Но закончу о тете Фене, ставшей для меня одним из тех народных характеров, которые впоследствии, в 60—70-х годах, сделались предметом моего почвеннического увлечения. От тети Фени я узнал, как она, получив похоронку на мужа, долгое время тосковала по нем, как постоянно он приходил к ней, как живой, ночью.
“Каждую ночь ко мне приходил. Ребята уснут, слышу — стучит на крыльцо, это мой Никанор идет. Мешочек у двери поставит, сядет за стол, и начинаем мы с ним говорить. Все ему расскажу... посоветуюся, как нам жить... Он слушает, молчит, а я уж знаю, что он мне скажет: “Скоро я к тебе совсем приеду, а ребят учить не бросай, слышишь?” Наговорюся с ним и не знаю, как он уйдет. А тут днем сижу я на лавке, у крыльца, и вижу, Никанор идет прямо ко мне. Я встала да к нему-то кинулась — и не помню боле ничего. В себя-то пришла — соседей цельный двор, перепужались, жива ли я. Это он мне поблазнился. Больно уж я тосковала, когда похоронную-то получила”.
* * *
В МГУ лекции читали известные профессора, закладывавшие в наше сознание определенную систему знаний, необходимую для серьезного образования. Конечно, и литература, и сама история идеологизировались в духе марксизма-ленинизма, но на дворе были уже не те времена, когда во имя классовых интересов извращалось прошлое страны, выхолащивались ценности культуры. Позади были остановленные Сталиным в 1934 году произвол “исторической школы” Покровского, глумившейся над историей России, над ее выдающимися правителями; национальный нигилизм, вроде сочинения Демьяна Бедного “Слезай с печки”, с развязным виршеплетством о якобы извечной лени русского народа. И Пушкинский юбилей в 1937 году, и предвоенные фильмы об Александре Невском, Петре I, Суворове и другие — вносили в массы дух патриотизма, ставшего вскоре мощным орудием в начавшейся войне с гитлеровской Германией.

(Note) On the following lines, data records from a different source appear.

Lemma emitted_ok t u t' : threads_ok t -> thread_step t (CallEmitted u) = Some t' -> threads_ok t'.
Proof.
  intros Ht H. pose proof Ht as [Hc Htr Hp Hr [Hf1 Hf2] Hlog]. cbn [thread_step] in H. destruct (encoder_at t) eqn:Een; [|done..].
  assert (Hlog' : forall l1 o l2, log t ++ [Emitted u] = l1 ++ o :: l2 -> entry_ok l1 o) by (by apply log_snoc).
  assert (Hcount : forall m : gmap RedirtySubresource Z, m = delete (em_subresource u) (attempts (rq t)) -> forall s,
     default 0 (m !! s) = consecutive s (log t ++ [Emitted u]) /\ (forall n, m !! s = Some n -> 0 < n)).
  { intros m -> s. rewrite consecutive_snoc. destruct (decide (em_subresource u = s)) as [<-|Hne]; [by rewrite lookup_delete_eq|by rewrite lookup_delete_ne]. }
  assert (Hacc : accepted (log t ++ [Emitted u]) = handed_out (log t ++ [Emitted u]) ++ pending (rq t)).
  { by rewrite accepted_snoc, handed_out_snoc, !app_nil_r. }
  assert (Hf1' : pending (rq t) <> [] -> declined_pending (rq t) = true \/ api_at t = TakesPending).
  { intros Hne. destruct (Hf1 Hne) as [?|[?|[? ?]]]; [auto|auto|congruence]. }
  assert (Hf2' : released (rq t) <> [] -> released_pending (rq t) = true \/ api_at t = TakesReleased).
  { intros Hne. destruct (Hf2 Hne) as [?|[?|[? ?]]]; [auto|auto|congruence]. }
  unfold note_emitted_locked in H. destruct (negb (em_releases_staging u) && (tracked (rq t) =? 0)) eqn:Efast.
  { injection H as <-. apply andb_prop in Efast as [Erel E0]. apply negb_true_iff in Erel. apply Z.eqb_eq in E0. pose proof (Htr E0) as Hempty.
    split; cbn [rq encoder_at api_at log]; try done.
    - apply Hcount. by rewrite Hempty, delete_empty.
    - rewrite standing_snoc. by rewrite Erel, Hr. }
  destruct (negb (em_releases_staging u) && negb (bool_decide (is_Some (attempts (rq t) !! em_subresource u)))) eqn:Enone.
  { injection H as <-. apply andb_prop in Enone as [Erel Enone]. apply negb_true_iff in Erel, Enone. apply bool_decide_eq_false in Enone.
    apply eq_None_not_Some in Enone.
    split; cbn [rq encoder_at api_at log attempts tracked pending released declined_pending released_pending]; try done.
    - by apply Hcount.
    - intros E0. by rewrite (Htr E0), delete_empty.
    - rewrite standing_snoc. by rewrite Erel, Hr. }
  injection H as <-.
  split; cbn [rq encoder_at api_at log attempts tracked pending released declined_pending released_pending]; try done.
  - by apply Hcount.
  - rewrite standing_snoc. by rewrite Hr.
  - split; [intros Hne; destruct (Hf1' Hne); auto|]. intros Hne. destruct (em_releases_staging u); [right; right; by eexists|destruct (Hf2' Hne); auto].
Qed.
Definition extra_blend_factors (s : PipelineSnapshot) (b : EffectiveBlend) (i : nat)
  : BlendFactor * BlendFactor * BlendFactor * BlendFactor :=
  let a := is_present (extra s) i && extra_has_alpha (extra s) i in
  (d3d_to_metal_blend_rt (eb_src b) a, d3d_to_metal_blend_rt (eb_dst b) a,
   d3d_to_metal_blend_rt (eb_src_alpha b) a, d3d_to_metal_blend_rt (eb_dst_alpha b) a).

(** ** Key and description *)

(** [VertexAttrDesc], one attribute of the vertex descriptor. *)
Record VertexAttrDesc := mkAttr { attr_index : Z; va_offset : Z; va_format : Z; va_buffer_index : Z }.

Record PipelineKey := mkKey {
  k_vs_fn : Z; k_ps_fn : Z; k_vertex_attrs_hash : Z; k_stream_layouts : list StreamLayout; k_flags : Z; k_attach : Z;
  k_src_blend : BlendFactor; k_dst_blend : BlendFactor; k_blend_op : BlendOperation;
  k_src_blend_alpha : BlendFactor; k_dst_blend_alpha : BlendFactor; k_blend_op_alpha : BlendOperation;
  k_color_write_mask : Z; k_color_format : PixelFormat; k_extra_present_mask : Z; k_extra_has_alpha_mask : Z;
  k_extra_formats : list PixelFormat; k_extra_write_masks : list Z; k_sample_count : Z }.

(** [Flags::set] on an empty set. *)
Definition bit_if (b : bool) (bit : Z) : Z := if b then bit else 0.

(** An extra target blends: its factors are keyed before target 0's clamp. *)
Definition mrt_blend (s : PipelineSnapshot) : bool :=
  eb_enable (effective_blend s) && negb (present_mask (extra s) =? 0).

Definition extra_masks (s : PipelineSnapshot) : list Z :=
  extra_write_mask (rs s) (extra s) (ps_color_out_mask s) <$> seq 0 3.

Мы не знали тогда, что всего лишь несколько лет назад, перед настигшей его карой, Троцкий в своей книге “Сталин” обвинял своего ненавистного противника, что тот, грузин по национальности, “стал представителем великорусских тенденций”. За эту верность России, за служение ее национальным интересам и ненавидели троцкисты так люто Сталина, не давшего им тогда расправиться с нашим государством (и это удалось потомкам всех троцкистов — нынешним “демократам”).
Глубоко государственными интересами диктовалась и литературно-идеологическая политика в послевоенное время. В 1946 году вышло постановление ЦК партии о Зощенко и Ахматовой. Помнится, я воспринял тогда это как конец своим выступлениям в “Комсомолии” (длинной, на весь коридор стенгазете филфака), думал, что отныне можно будет писать только о природе. Нашим юным умам не дано было понять, что литературе вполне своевременно преподносился урок, и в лицах неслучайных. Кончилась война, для восстановления страны требовалось объединение всех физических и духовных сил народа, что и дало поразительный результат, когда за три-четыре года из руин поднялись целые города и уже в 1947 году были отменены продовольственные карточки — впервые в послевоенное время в Европе. Помню, как в тот первый день после отмены карточек живший с нами в студенческом общежитии на Стромынке, 12, в комнате 333 наш товарищ рано утром ушел из дома и вернулся с буханками хлеба в руках. И, поедая их, мы все еще не верили, что теперь в любое время можно купить сколько угодно хлеба без всяких карточек.